Open exercise/play areas: Open exercise/play areas must be enclosed by a fence at least five feet in height and no more than six feet in height and such areas must always be maintained in a sanitary and odor-free condition.
C.
Animal enclosures: All stalls, pens, and similar enclosures for animals must have a floor made from concrete or other impervious material which must contain adequate drainage facilities connected to an acceptable sanitary system for proper washing and maintenance.
D.
Animal waste: All animal wastes must be properly stored and disposed of. Manure and other animal waste must be removed from the site or must be composted in enclosed bins, which must not be stored within 200 feet of a lot line. Areas where manure or other animal waste is stored or composted must be visually screened from dwellings on adjacent lots.
(Ord. of 2-3-2025(1), § 1(Exh. A))
The standards below apply any time this use requires a special use permit per section 82-601, Uses and districts.
A.
Screening: Outdoor storage areas shall be screened on all sides with a solid fence or wall that is six feet tall, or eight feet tall plus vegetative screening if what is stored is greater than six feet in height.
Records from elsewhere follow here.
(** What a recomputation has to leave alone: the cells that the supplier
    gave and the validity flag. *)
Definition sample_cells (r : Row)
  : float * option string * float * float * bool :=
  (raw_cells r, is_valid r).

(** Row by row: the supplied cells are the same and no flag is raised. *)
Definition only_clears (rs' rs : list Row) : Prop :=
  Forall2 (fun r' r => raw_cells r' = raw_cells r /\
                       (is_valid r' = true -> is_valid r = true)) rs' rs.

(** What a table of the snapshot class satisfies once it went through
    [_prepare_data]: it has the validity column and is sorted by
    timestamp. *)
Definition prepared (df : DataFrame) : Prop :=
  has_column "is_valid" df = true /\ ts_sorted (map timestamp (rows df)).

(** The same of a table in which no two rows share a timestamp, so that
    sorting leaves no choice. *)
Definition prepared_distinct (df : DataFrame) : Prop :=
  has_column "is_valid" df = true /\ ts_strict (map timestamp (rows df)).

(** Row [i] is the later row of a pair of consecutive rows less than
    [min_interval] apart. *)
Definition close_to_previous (ts : list float) (min_interval : float)
  (i : nat) : bool :=
  match i with
  | O => false
  | S j =>
      match ts !! j, ts !! i with
      | Some a, Some b => flt (fsub b a) min_interval
      | _, _ => false
      end
  end.

(** Row [i] is the earlier row of such a pair. *)
Definition close_to_next (ts : list float) (min_interval : float)
  (i : nat) : bool :=
  close_to_previous ts min_interval (S i).

(** The row at label [i] once the flags of [labels] are cleared. *)
Definition clear_at (labels : list Z) (i : nat) (r : Row) : Row :=
  if existsb (Z.eqb (Z.of_nat i)) labels then set_is_valid false r else r.

(** ** The claims in the words of the specification *)

(** Every timestamp of the table can be turned into a date. *)
Definition in_datetime_bounds (df : DataFrame) : bool :=
  forallb in_datetime_range (map timestamp (rows df)).

(** [_prepare_data] finds the readable time in the table, or can compute
    it. *)
Definition datetime_ready (df : DataFrame) : bool :=
  has_column "timestamp_readable" (strip_data_prefix df)
  || in_datetime_bounds df.
(** The outcome depends on the bytes from [cursor] up to [utf8End] only:
    two memories that agree there give the same result, the same cursor
    and the same reads. *)
Theorem readCodePoint_utf8_local mem mem' cursor utf8End :
  (forall a, cursor <= a < utf8End -> mem a = mem' a) ->
  readCodePoint_utf8 mem cursor utf8End
  = readCodePoint_utf8 mem' cursor utf8End.
Proof.
  intros Hagree. unfold readCodePoint_utf8.
  destruct (cursor >=? utf8End) eqn:H0; [done|].
  rewrite Z.geb_leb in H0. apply Z.leb_gt in H0.
  rewrite <- (Hagree cursor) by lia. cbn zeta.
  destruct (to_uint8 (mem cursor) <? 128); [done|].
  destruct (to_uint8 (mem cursor) <? 224).
  { destruct (to_uint8 (mem cursor) <? 194); [done|]. cbn [orb].
    destruct (cursor + 1 >=? utf8End) eqn:H1; [done|].
    rewrite Z.geb_leb in H1. apply Z.leb_gt in H1.
    by rewrite <- (Hagree (cursor + 1)) by lia. }
  destruct (to_uint8 (mem cursor) <? 240).
  { destruct (cursor + 2 >=? utf8End) eqn:H2; [done|].
    rewrite Z.geb_leb in H2. apply Z.leb_gt in H2.
    by rewrite <- (Hagree (cursor + 1)), <- (Hagree (cursor + 2)) by lia. }
  destruct (to_uint8 (mem cursor) <? 245); [|done].
  destruct (cursor + 3 >=? utf8End) eqn:H3; [done|].
  rewrite Z.geb_leb in H3. apply Z.leb_gt in H3.
  by rewrite <- (Hagree (cursor + 1)), <- (Hagree (cursor + 2)),
       <- (Hagree (cursor + 3)) by lia.
Qed.

Lemma readCodePoint_utf8_local_witness :
  readCodePoint_utf8 (bufferAt 0 [0xC3; 0xA4] 0) 0 2
  = readCodePoint_utf8 (bufferAt 0 [0xC3; 0xA4; 0x80] 0xFF) 0 2.
Proof.
  apply (readCodePoint_utf8_local (bufferAt 0 [0xC3; 0xA4] 0)
           (bufferAt 0 [0xC3; 0xA4; 0x80] 0xFF) 0 2).
  intros a Ha. assert (a = 0 \/ a = 1) as [->| ->] by lia; reflexivity.
Defined.

End Utf8Claims.


(** ** The priority queue as a binary heap *)

Section PriorityQueueClaims.
Import PriorityQueue.
Local Open Scope nat_scope.

Lemma parent_spec i j :
  0 < j -> (parent j = i <-> j = 2 * i + 1 \/ j = 2 * i + 2).
Proof.
  intros Hj. unfold parent.
  pose proof (Nat.div_mod_eq (j + 1) 2).
  pose proof (Nat.mod_upper_bound (j + 1) 2). lia.
Qed.

Lemma parent_lt j : 0 < j -> parent j < j.
Proof.
  intros Hj. unfold parent.
  pose proof (Nat.div_mod_eq (j + 1) 2).
  pose proof (Nat.mod_upper_bound (j + 1) 2). lia.
Qed.

Lemma rd_lookup a i : i < length a -> a !! i = Some (rd a i).
Proof.
  intros Hi. unfold rd. destruct (lookup_lt_is_Some_2 a i Hi) as [x ->]. done.
Qed.

Lemma rd_insert a i j x :
  i < length a -> rd (<[i := x]> a) j = if decide (j = i) then x else rd a j.
Proof.
  intros Hi. unfold rd. case_decide as Hij.
  - subst. by rewrite list_lookup_insert_eq.
  - by rewrite list_lookup_insert_ne.
Qed.

Lemma upInv_heapOrdered a i :
  upInv a i -> (0 < i -> (rd a (parent i) <= rd a i)%Z) -> heapOrdered a.
Proof.
  intros [H1 _] Hi j Hj. destruct (decide (j = i)) as [->|Hne].
  - apply Hi. lia.
  - by apply H1.
Qed.

Lemma upInv_swap a i :
  0 < i < length a -> upInv a i -> (rd a i < rd a (parent i))%Z ->
  upInv (<[i := rd a (parent i)]> (<[parent i := rd a i]> a)) (parent i).
Proof.
  intros Hi [H1 H2] Hlt.
  pose proof (parent_lt i (proj1 Hi)) as Hp.
  assert (Hrd : forall k,
             rd (<[i := rd a (parent i)]> (<[parent i := rd a i]> a)) k
             = if decide (k = i) then rd a (parent i)
               else if decide (k = parent i) then rd a i else rd a k).
  { intros k. rewrite rd_insert by (rewrite length_insert; lia).
    case_decide; [done|]. rewrite rd_insert by lia. done. }
  split.
  - intros j Hj Hne. rewrite !length_insert in Hj. rewrite !Hrd.
    pose proof (parent_lt j (proj1 Hj)) as Hpj.
    destruct (decide (j = i)) as [->|Hji].
    + rewrite decide_False by lia. rewrite decide_True by done. lia.
    + rewrite (decide_False (P := j = parent i)) by done.
      specialize (H1 j Hj Hji).
      destruct (decide (parent j = i)) as [Hpi|Hpi].
      * rewrite Hpi in H1. specialize (H2 j Hj Hpi (proj1 Hi)). lia.
      * destruct (decide (parent j = parent i)) as [Hpp|Hpp].
        -- rewrite Hpp in H1. lia.
        -- lia.
  - intros j Hj Hpj Hpos. rewrite !length_insert in Hj. rewrite !Hrd.
    pose proof (parent_lt (parent i) Hpos) as Hpp.
    rewrite (decide_False (P := parent (parent i) = i)) by lia.
    rewrite (decide_False (P := parent (parent i) = parent i)) by lia.
    assert (Hg : (rd a (parent (parent i)) <= rd a (parent i))%Z).
    { apply H1; lia. }
    destruct (decide (j = i)) as [Hji|Hji]; [lia|].
    pose proof (parent_lt j (proj1 Hj)).
    rewrite decide_False by lia.
    specialize (H1 j Hj Hji). rewrite Hpj in H1. lia.
Qed.

Lemma add_loop_ok fuel : forall a i,
  i <= fuel -> i < length a -> upInv a i ->
  exists a', add_loop fuel defaultCompare (rd a i) a i = Some a'
             /\ heapOrdered a' /\ a' ≡ₚ a.
Proof.
  induction fuel as [|fuel IH]; intros a i Hfuel Hi Hinv.
  - assert (i = 0) as -> by lia. cbn. exists a. split; [done|]. split; [|done].
    eapply upInv_heapOrdered; [done | lia].
  - cbn [add_loop]. destruct (0 <? i) eqn:Hpos.
    2:{ apply Nat.ltb_ge in Hpos. exists a. split; [done|]. split; [|done].
        eapply upInv_heapOrdered; [done | lia]. }
    apply Nat.ltb_lt in Hpos.
    pose proof (parent_lt i Hpos) as Hp. fold (parent i). cbn zeta.
    rewrite (rd_lookup a (parent i)) by lia. cbn [mbind option_bind].
    unfold defaultCompare at 1.
    destruct (rd a i <? rd a (parent i))%Z eqn:Hcmp.
    + apply Z.ltb_lt in Hcmp.
      destruct (IH (<[i := rd a (parent i)]> (<[parent i := rd a i]> a))
                  (parent i)) as (a' & Hrun & Hheap & Hperm).
      * lia.
      * rewrite !length_insert. lia.
      * apply upInv_swap; [lia | done | done].
      * exists a'. split; [|split; [done|]].
        -- rewrite <- Hrun. f_equal.
           rewrite rd_insert by (rewrite length_insert; lia).
           rewrite decide_False by lia. rewrite rd_insert by lia.
           by rewrite decide_True.
        -- rewrite Hperm. apply Permutation_insert_swap; by apply rd_lookup; lia.
    + apply Z.ltb_ge in Hcmp. exists a. split; [done|]. split; [|done].
      eapply upInv_heapOrdered; [done | lia].
Qed.

Lemma rd_app_l a b i : i < length a -> rd (a ++ b) i = rd a i.
Proof. intros Hi. unfold rd. by rewrite lookup_app_l. Qed.

Lemma rd_snoc a e : rd (a ++ [e]) (length a) = e.
Proof. unfold rd. by rewrite lookup_app_r, Nat.sub_diag. Qed.
(** * Quick quiz: the question/answer validation and retry engine

    A shallow embedding of [1_quick_quiz/quick_quiz.py].

    - Python [str] values are modelled as [string].  The case methods
      ([str.title], [str.upper], [str.lower], [str.capitalize],
      [str.swapcase]) are modelled for ASCII text ([Str.is_ascii]: every
      character below 128), where the cased characters are [a]-[z] and
      [A]-[Z] and every other character is uncased and mapped to itself, as
      in Python.  Outside ASCII Python maps characters by the Unicode
      tables (["ß".upper()] is ["SS"]) and the definitions here say nothing
      about its result: every statement that rests on what the case methods
      do to the characters assumes [Str.is_ascii] of the strings involved.
    - Objects are records; a method is a computation in a small state and
      exception monad whose state holds the object ([self]), the lines still
      to be read by [input()] and the lines written so far.  The state
      survives a raised exception, as the mutated object does in Python.
    - [int] values are [Z]. *)

From Stdlib Require Import String Ascii List ZArith NArith Bool Lia.
From Stdlib Require Import DecimalString.
Import ListNotations.
Open Scope string_scope.
Open Scope Z_scope.

Set Implicit Arguments.

(** ** Text *)

Module Str.

Definition newline : string := String (ascii_of_N 10) EmptyString.

Definition is_lower (c : ascii) : bool :=
  let n := N_of_ascii c in ((97 <=? n) && (n <=? 122))%N.

Definition is_upper (c : ascii) : bool :=
  let n := N_of_ascii c in ((65 <=? n) && (n <=? 90))%N.

(** [_PyUnicode_IsCased] on ASCII. *)
Definition is_cased (c : ascii) : bool := is_lower c || is_upper c.

Definition upper_char (c : ascii) : ascii :=
  if is_lower c then ascii_of_N (N_of_ascii c - 32) else c.

Definition lower_char (c : ascii) : ascii :=
  if is_upper c then ascii_of_N (N_of_ascii c + 32) else c.

Definition swapcase_char (c : ascii) : ascii :=
  if is_lower c then ascii_of_N (N_of_ascii c - 32)
  else if is_upper c then ascii_of_N (N_of_ascii c + 32)
  else c.

Fixpoint map (f : ascii -> ascii) (s : string) : string :=
  match s with
  | EmptyString => EmptyString
  | String c s' => String (f c) (map f s')
  end.

(** [str.upper], [str.lower], [str.swapcase], on ASCII text. *)
Definition upper : string -> string := map upper_char.
Definition lower : string -> string := map lower_char.
Definition swapcase : string -> string := map swapcase_char.

(** [str.title], on ASCII text: a character that follows a cased character
    is lowered, any other character is title-cased; [previous_is_cased]
    starts false. *)
Fixpoint title_from (previous_is_cased : bool) (s : string) : string :=
  match s with
  | EmptyString => EmptyString
  | String c s' =>
      String (if previous_is_cased then lower_char c else upper_char c)
             (title_from (is_cased c) s')
  end.

Definition title : string -> string := title_from false.

(** [str.capitalize], on ASCII text: first character title-cased, the rest
    lowered. *)
Definition capitalize (s : string) : string :=
  match s with
  | EmptyString => EmptyString
  | String c s' => String (upper_char c) (lower s')
  end.

(** [x in l] for a list of strings. *)
Definition mem (x : string) (l : list string) : bool :=
  existsb (String.eqb x) l.

(** [str(n)] / [f"{n}"] for an [int]. *)
Definition of_Z (n : Z) : string := NilZero.string_of_int (Z.to_int n).

(** Truth value of a [str]: only the empty string is false. *)
Definition truthy (s : string) : bool :=
  match s with EmptyString => false | String _ _ => true end.

(** ["sep".join(l)] *)
Definition join (sep : string) (l : list string) : string :=
  String.concat sep l.

(** [s.isascii()]: every character of [s] is below 128.  On such strings
    the five case methods above agree with Python's. *)
Fixpoint is_ascii (s : string) : bool :=
  match s with
  | EmptyString => true
  | String c s' => (N_of_ascii c <? 128)%N && is_ascii s'
  end.

End Str.

(** ** Data model *)

(** [ResponseSettings] (dataclass). *)
Record ResponseSettings : Type := mkResponseSettings {
  correct_reponse : string;
  incorrect_response : string;
  max_attempts : Z;
  correct_points : Z
}.

(** Field defaults of [ResponseSettings]. *)
Definition ResponseSettings_default : ResponseSettings :=
  {| correct_reponse := "Correct!";
     incorrect_response := "Incorrect.";
     max_attempts := 1;
     correct_points := 1 |}.

(** [response_settings.max_attempts = n] *)
Definition set_max_attempts (n : Z) (rs : ResponseSettings) : ResponseSettings :=
  {| correct_reponse := correct_reponse rs;
     incorrect_response := incorrect_response rs;
     max_attempts := n;
     correct_points := correct_points rs |}.

(** The values of the [transformations] dictionary of [set_transformation]. *)
Inductive Transformation : Type :=
| str_title | str_upper | str_lower | str_capitalize | str_swapcase.

Definition apply_transformation (t : Transformation) : string -> string :=
  match t with
  | str_title => Str.title
  | str_upper => Str.upper
  | str_lower => Str.lower
  | str_capitalize => Str.capitalize
  | str_swapcase => Str.swapcase
  end.

(** The [transformations] dictionary, in source order. *)
Definition transformations : list (string * Transformation) :=
  [ ("title", str_title);
    ("upper", str_upper);
    ("lower", str_lower);
    ("capitalize", str_capitalize);
    ("swapcase", str_swapcase) ].

(** Dictionary lookup [d[k]] / membership [k in d]. *)
Fixpoint dict_get {V : Type} (d : list (string * V)) (k : string) : option V :=
  match d with
  | [] => None
  | (k', v) :: d' => if String.eqb k k' then Some v else dict_get d' k
  end.

(** The class of a question object: [QuizQuestion] itself or its subclass
    [MultipleChoiceQuizQuestion]; methods dispatch on it. *)
Inductive QClass : Type := Base | MultipleChoice.

(** A question object.  [options] exists on [MultipleChoice] objects only
    (it is [None] and never read on [Base] ones). *)
Record QuizQuestion : Type := mkQuizQuestion {
  cls : QClass;
  question : string;
  correct_answer : string;
  answer : option string;
  transformation_name : string;
  transformation : Transformation;
  response_settings : ResponseSettings;
  _attempt_count : Z;
  options : option (list (string * string))
}.

Definition with_question (s : string) (q : QuizQuestion) : QuizQuestion :=
  mkQuizQuestion (cls q) s (correct_answer q) (answer q)
    (transformation_name q) (transformation q) (response_settings q)
    (_attempt_count q) (options q).

Definition with_answer (a : option string) (q : QuizQuestion) : QuizQuestion :=
  mkQuizQuestion (cls q) (question q) (correct_answer q) a
    (transformation_name q) (transformation q) (response_settings q)
    (_attempt_count q) (options q).

Definition with_transformation (n : string) (t : Transformation)
    (q : QuizQuestion) : QuizQuestion :=
  mkQuizQuestion (cls q) (question q) (correct_answer q) (answer q)
    n t (response_settings q) (_attempt_count q) (options q).

Definition with_attempt_count (n : Z) (q : QuizQuestion) : QuizQuestion :=
  mkQuizQuestion (cls q) (question q) (correct_answer q) (answer q)
    (transformation_name q) (transformation q) (response_settings q)
    n (options q).

Definition with_options (o : option (list (string * string)))
    (q : QuizQuestion) : QuizQuestion :=
  mkQuizQuestion (cls q) (question q) (correct_answer q) (answer q)
    (transformation_name q) (transformation q) (response_settings q)
    (_attempt_count q) o.

(** ** Exceptions, terminal, and the method monad *)

Inductive Exn : Type :=
| ValueError (msg : string)
| TypeError
| EOFError.

(** What a run writes to the terminal, oldest first.  [Prompt s] is the
    prompt text of an [input(s)] call, [Print s] a [print(s)] line.
    [PrintInvalid a keys n] is the line
    [f"'{a}' is not a valid answer. Expecting one of the following: {keys}. {n} attempts remaining."]
    kept with its three interpolated values. *)
Inductive Out : Type :=
| Prompt (s : string)
| Print (s : string)
| PrintInvalid (given : string) (valid : list string) (remaining : Z).

Inductive Res (A : Type) : Type :=
| Return (a : A)
| Raise (e : Exn).
Arguments Raise {A} e.

(** [self] is the object the method runs on, [stdin] the lines [input()]
    has still to read, [stdout] what was written so far. *)
Record State (S : Type) : Type := mkState {
  self : S;
  stdin : list string;
  stdout : list Out
}.

Definition M (S A : Type) : Type := State S -> Res A * State S.

Definition ret {S A} (a : A) : M S A := fun st => (Return a, st).

Definition bind {S A B} (m : M S A) (k : A -> M S B) : M S B :=
  fun st =>
    match m st with
    | (Return a, st') => k a st'
    | (Raise e, st') => (Raise e, st')
    end.

Definition raise {S A} (e : Exn) : M S A := fun st => (Raise e, st).

Declare Scope method_scope.
Delimit Scope method_scope with method.
Notation "x <- m ;; k" := (bind m (fun x => k))
  (at level 61, m at next level, right associativity) : method_scope.
Notation "m ;; k" := (bind m (fun _ => k))
  (at level 61, right associativity) : method_scope.
Open Scope method_scope.

Definition get_self {S} : M S S := fun st => (Return (self st), st).

Definition update_self {S} (f : S -> S) : M S unit :=
  fun st => (Return tt, mkState (f (self st)) (stdin st) (stdout st)).

(** [print(s)] and its structured variant. *)
Definition emit {S} (o : Out) : M S unit :=
  fun st => (Return tt, mkState (self st) (stdin st) (stdout st ++ [o])).

Definition print {S} (s : string) : M S unit := emit (Print s).

(** [input(prompt)]: writes the prompt, then reads one line; at end of
    input it raises [EOFError]. *)
Definition input {S} (prompt : string) : M S string :=
  fun st =>
    match stdin st with
    | [] => (Raise EOFError, mkState (self st) [] (stdout st ++ [Prompt prompt]))
    | line :: rest =>
        (Return line, mkState (self st) rest (stdout st ++ [Prompt prompt]))
    end.

(** A pure, possibly raising, computation used inside a method. *)
Definition lift {S A} (r : Res A) : M S A := fun st => (r, st).

(** Iterating [self.options]: [None] is not iterable. *)
Definition iter_options (o : option (list (string * string)))
  : Res (list (string * string)) :=
  match o with
  | None => Raise TypeError
  | Some l => Return l
  end.

(** Truth value of [self.options]: [None] and [[]] are false. *)
Definition options_truthy (o : option (list (string * string))) : bool :=
  match o with
  | None | Some [] => false
  | Some (_ :: _) => true
  end.

(** Truth value of [self.answer]: [None] and the empty string are false. *)
Definition answer_truthy (a : option string) : bool :=
  match a with
  | None => false
  | Some s => Str.truthy s
  end.

(** ** [QuizQuestion] and [MultipleChoiceQuizQuestion] *)

Definition Method : Type -> Type := M QuizQuestion.

(** [QuizQuestion.transform] *)
Definition transform (q : QuizQuestion) (text : string) : string :=
  apply_transformation (transformation q) text.

(** [QuizQuestion.is_correct_answer] (property).  [str] methods reject
    [None], the value of [answer] before the first prompt. *)
Definition is_correct_answer (q : QuizQuestion) : Res bool :=
  match answer q with
  | None => Raise TypeError
  | Some a => Return (String.eqb (transform q a) (transform q (correct_answer q)))
  end.

(** [QuizQuestion.attempt_count] (property). *)
Definition attempt_count (q : QuizQuestion) : Z := _attempt_count q.

(** [QuizQuestion.increment_attempts] *)
Definition increment_attempts : Method unit :=
  update_self (fun q => with_attempt_count (_attempt_count q + 1) q).

(** [QuizQuestion.set_transformation] *)
Definition set_transformation (name : string) : Method unit :=
  match dict_get transformations name with
  | Some t => update_self (with_transformation name t)
  | None => raise (ValueError ("Invalid transformation: " ++ name))
  end.

(** [QuizQuestion.__post_init__] *)
Definition QuizQuestion_post_init : Method unit :=
  q <- get_self ;;
  set_transformation (transformation_name q) ;;
  update_self (with_attempt_count 0) ;;
  update_self (with_answer None).

(** [MultipleChoiceQuizQuestion.__post_init__] *)
Definition MultipleChoice_post_init : Method unit :=
  update_self (fun q =>
    mkQuizQuestion (cls q) (question q) (correct_answer q) (answer q)
      (transformation_name q) (transformation q)
      (set_max_attempts 3 (response_settings q))
      (_attempt_count q) (options q)) ;;
  QuizQuestion_post_init.

Definition post_init (c : QClass) : Method unit :=
  match c with
  | Base => QuizQuestion_post_init
  | MultipleChoice => MultipleChoice_post_init
  end.

(** The dataclass-generated [__init__]: it stores the arguments, then calls
    [__post_init__].  [answer], [transformation] and [_attempt_count] are
    not assigned before [__post_init__] runs; the record holds [None],
    [str_title] and [0] in their place, all three overwritten there.
    The second component is the caller's [response_settings] object after
    the call: the question holds that very object, so what
    [__post_init__] assigns to it is assigned for the caller too, also when
    the constructor raises. *)
Definition construct (c : QClass) (text correct : string) (tname : string)
    (rs : ResponseSettings) (opts : option (list (string * string)))
  : Res QuizQuestion * ResponseSettings :=
  let raw := mkQuizQuestion c text correct None tname str_title rs 0 opts in
  match post_init c (mkState raw [] []) with
  | (Return _, st) => (Return (self st), response_settings (self st))
  | (Raise e, st) => (Raise e, response_settings (self st))
  end.
(** Every step uses up some of the measure. *)
Lemma step_measure env self N s s' :
  step env s s' -> shape_inv env self N s -> (measure s' < measure s)%nat.
Proof.
  intros [c Hc] (Hw & Hn & Hd & Ha & Hr). unfold measure.
  destruct c as [|i|]; cbn [step_fn] in Hc.
  - rewrite Hw in Hc. unfold run_step in Hc.
    destruct (runner s) as [| | |total c|e|] eqn:Er; try discriminate.
    + injection Hc as <-. sys_simpl. cbn [emit files emitted runner_fuel].
      rewrite length_app. cbn [length]. lia.
    + destruct (load_model env (model_name self)).
      * destruct (max_workers self); injection Hc as <-; sys_simpl;
          unfold run_exception; cbn [emit files emitted runner_fuel];
          rewrite ?length_app; cbn [length]; rewrite ?pool_fuel_replicate, Hr;
          cbn [pool_fuel]; lia.
      * injection Hc as <-. sys_simpl. unfold run_exception.
        cbn [emit files emitted runner_fuel]. rewrite ?length_app. cbn [length]. lia.
    + destruct Hr as (-> & Hl & Hc').
      pose proof (count_le_length is_settled (pool s)).
      destruct (c <? count is_settled (pool s))%nat eqn:Elt.
      * apply Nat.ltb_lt in Elt.
        destruct (progress_percent _ _); injection Hc as <-; sys_simpl;
          cbn [emit files emitted runner_fuel]; rewrite ?length_app; cbn [length]; lia.
      * destruct (c =? length (pool s))%nat; [|discriminate].
        injection Hc as <-. sys_simpl. cbn [emit files emitted runner_fuel].
        rewrite ?length_app. cbn [length]. lia.
    + destruct (count is_settled (pool s) =? length (pool s))%nat; [|discriminate].
      injection Hc as <-. sys_simpl. unfold run_exception.
      cbn [emit files emitted runner_fuel]. rewrite ?length_app. cbn [length]. lia.
  - rewrite Hw in Hc. unfold pool_step in Hc.
    destruct (pool s !! i) as [p|] eqn:Ep; [|discriminate].
    destruct (is_queued p && negb (can_start i (pool s) (max_workers self))); [discriminate|].
    destruct (task_step env self i (world s) p) as [[w' p']|] eqn:Et; [|discriminate].
    injection Hc as <-. sys_simpl.
    destruct (task_step_length _ _ _ _ _ _ _ Et) as [Hl He].
    destruct (task_step_fuel _ _ _ _ _ _ _ Et) as [Hf He'].
    pose proof (pool_fuel_insert _ _ _ p' Ep). rewrite Hl. lia.
  - destruct (gui_step_shape _ _ Hc) as (Hl & He & Hd' & Hlt & Hp & Hr' & Hw').
    rewrite Hl, He, Hd', Hp, Hr'. lia.
Qed.
(** ** C3: conservation *)

(** C3: over any sequence of reserve, release and adjust calls the stock of
    a product (availableQuantity + reservedQuantity over its rows) changes
    by exactly the sum of the successful adjustments of its rows, an
    increase counting +quantity and a decrease -quantity; a reserve or a
    release, whatever its outcome, keeps availableQuantity +
    reservedQuantity of every row, so what leaves one field enters the
    other. *)
Theorem stock_conservation (isUuid : string -> bool) (productId_ : string)
    (calls : list Call) (w : World) :
  primaryKey w ->
  totalStock productId_ (run isUuid calls w)
  = totalStock productId_ w + netAdjusted isUuid productId_ calls w
  /\ primaryKey (run isUuid calls w)
  /\ (forall c,
        (forall req, c <> Adjust req) ->
        adjusted isUuid productId_ c w = 0
        /\ Forall2 (fun r r' =>
                      id r' = id r
                      /\ availableQuantity r' + reservedQuantity r'
                         = availableQuantity r + reservedQuantity r)
                   (wms_inventory_items w) (wms_inventory_items (perform isUuid c w))).
Proof.
  intros PK. split; [|split].
  - revert w PK. induction calls as [|c rest IH]; intros w PK; simpl; [lia|].
    rewrite (IH _ (perform_primaryKey isUuid c w PK)).
    rewrite (perform_stock isUuid productId_ c w PK). lia.
  - revert w PK. induction calls as [|c rest IH]; intros w PK; simpl; [exact PK|].
    apply IH. apply perform_primaryKey. exact PK.
  - intros c Hc. destruct c as [p q t|i q|req]; simpl.
    + split; [reflexivity|].
      eapply Forall2_In_impl; [|apply reserve_conserves; exact PK].
      unfold conserved. intros a b _ H. tauto.
    + split; [reflexivity|].
      eapply Forall2_In_impl; [|apply release_conserves; exact PK].
      unfold conserved. intros a b _ H. tauto.
    + exfalso. apply (Hc req). reflexivity.
Qed.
(Ord. of 2-3-2025(1), § 1(Exh. A))
The following apply to all industrial uses requiring a special use permit, on top of any use-specific criteria noted above.
A.
General standard: No industrial building or use shall create any dangerous, injurious, noxious, or otherwise objectionable fire, explosive, or other hazard; noise or vibration; smoke, dust, odor or other form of air pollution; heat, cold, dampness, electromagnetic or other substance, condition or element in such manner, or in such amount, as to adversely affect the reasonable use of the surrounding area or adjoining premises.
B.
Standards for dangerous and objectionable elements.
1)
Air emissions. Air emissions shall be treated in a manner that prevents any nuisance or hazard to neighboring uses. Nuisance from emissions may include, but is not limited to, soiling of the ground or building surfaces, or damage or death of vegetation. Hazards from emissions may include, but are not limited to, particulates inhaled by people that may be harmful to their health.
2)
Waste. All wastes must be properly stored and disposed of in a manner to maintain sanitary and nuisance free conditions satisfactory to the zoning enforcement officer.
3)
Flammable and explosive materials. All activities and all storage of flammable and explosive materials at any point shall be provided with adequate safety devices against fire and explosion and adequate fire-fighting and fire-suppression devices and equipment, as approved by the local fire marshal.
4)
Vibration. No vibration that is detectable without instruments at a lot line should be transmitted outside of the lot where it originates, except vibration necessarily involved in the construction or demolition of buildings and structures.
5)
Heat. Heat, defined as thermal energy of a radiative, conductive or convective nature, emitted at the lot line by any use or facility shall not exceed the temperatures tolerable to plant or animal life.
6)
Radioactivity and electrical disturbance. No activities are permitted that emit dangerous radioactivity at any point and no electrical disturbances are permitted that adversely significantly affect the operation of any equipment, other than that of the creator of such disturbance.
7)
Discharges. No discharge shall be permitted into a private sewer system, stream, the ground or a municipal sewage disposal system that releases any material in such a way or of such a nature or temperature as can contaminate any running stream, water supply or otherwise cause the emission of dangerous or objectionable elements and accumulation of wastes conducive to the breeding of rodents or vector arthropods.
8)
Odors. No use shall cause or permit the emission of any substance or combination of substances which creates or contributes to an odor, in the ambient air, that constitutes a nuisance, so as to significantly impair the reasonable use of any other property.